Work item:
Please repeat each line of the data exactly, with nothing left out.

Data extracted from a collection
━━━

Lemma collapseSpaces_shape s : forall inRun,
  hasSpaceRun (collapseSpaces inRun s) = false
  /\ (inRun = true -> startsWithSpace (collapseSpaces inRun s) = false).
Proof.
  induction s as [|c s IH]; intros inRun; simpl; [now split|].
  destruct (isSpace c) eqn:Hc.
  - destruct inRun.
    + apply IH.
    + split; [|discriminate].
      destruct (IH true) as [Hrun Hhead]. specialize (Hhead eq_refl).
      destruct (collapseSpaces true s) as [|d r] eqn:E; [reflexivity|].
      change (hasSpaceRun (String " " (String d r)))
        with ((isSpace " " && isSpace d) || hasSpaceRun (String d r)).
      simpl in Hhead. rewrite Hhead, andb_false_r. exact Hrun.
  - destruct (IH false) as [Hrun _]. split.
    + simpl. rewrite Hc.
      destruct (collapseSpaces false s); [reflexivity | exact Hrun].
    + intros _. simpl. exact Hc.
Qed.

Lemma trimStart_run s :
  hasSpaceRun s = false -> hasSpaceRun (trimStart s) = false.
Proof.
  induction s as [|c s IH]; [reflexivity|].
  intros H. simpl trimStart.
  destruct (isSpace c); [|exact H].
  apply IH. now apply hasSpaceRun_tail with c.
Qed.

Lemma trimStart_head s : startsWithSpace (trimStart s) = false.
Proof.
  induction s as [|c s IH]; [reflexivity|].
  simpl. destruct (isSpace c) eqn:Hc; [exact IH|].
  simpl. exact Hc.
Qed.

Lemma trimEnd_cons c s :
  trimEnd (String c s) = EmptyString
  \/ exists t, trimEnd (String c s) = String c t.
Proof.
  simpl. destruct (trimEnd s) as [|d r].
  - destruct (isSpace c); [now left | right; now eexists].
  - right. now eexists.
Qed.

Lemma trimEnd_tail s : endsWithSpace (trimEnd s) = false.
Proof.
  induction s as [|c s IH]; [reflexivity|].
  simpl. destruct (trimEnd s) as [|d r].
  - destruct (isSpace c) eqn:Hc; [reflexivity|]. simpl. exact Hc.
  - exact IH.
Qed.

━━━

Final answer:
Lemma collapseSpaces_shape s : forall inRun,
  hasSpaceRun (collapseSpaces inRun s) = false
  /\ (inRun = true -> startsWithSpace (collapseSpaces inRun s) = false).
Proof.
  induction s as [|c s IH]; intros inRun; simpl; [now split|].
  destruct (isSpace c) eqn:Hc.
  - destruct inRun.
    + apply IH.
    + split; [|discriminate].
      destruct (IH true) as [Hrun Hhead]. specialize (Hhead eq_refl).
      destruct (collapseSpaces true s) as [|d r] eqn:E; [reflexivity|].
      change (hasSpaceRun (String " " (String d r)))
        with ((isSpace " " && isSpace d) || hasSpaceRun (String d r)).
      simpl in Hhead. rewrite Hhead, andb_false_r. exact Hrun.
  - destruct (IH false) as [Hrun _]. split.
    + simpl. rewrite Hc.
      destruct (collapseSpaces false s); [reflexivity | exact Hrun].
    + intros _. simpl. exact Hc.
Qed.

Lemma trimStart_run s :
  hasSpaceRun s = false -> hasSpaceRun (trimStart s) = false.
Proof.
  induction s as [|c s IH]; [reflexivity|].
  intros H. simpl trimStart.
  destruct (isSpace c); [|exact H].
  apply IH. now apply hasSpaceRun_tail with c.
Qed.

Lemma trimStart_head s : startsWithSpace (trimStart s) = false.
Proof.
  induction s as [|c s IH]; [reflexivity|].
  simpl. destruct (isSpace c) eqn:Hc; [exact IH|].
  simpl. exact Hc.
Qed.

Lemma trimEnd_cons c s :
  trimEnd (String c s) = EmptyString
  \/ exists t, trimEnd (String c s) = String c t.
Proof.
  simpl. destruct (trimEnd s) as [|d r].
  - destruct (isSpace c); [now left | right; now eexists].
  - right. now eexists.
Qed.

Lemma trimEnd_tail s : endsWithSpace (trimEnd s) = false.
Proof.
  induction s as [|c s IH]; [reflexivity|].
  simpl. destruct (trimEnd s) as [|d r].
  - destruct (isSpace c) eqn:Hc; [reflexivity|]. simpl. exact Hc.
  - exact IH.
Qed.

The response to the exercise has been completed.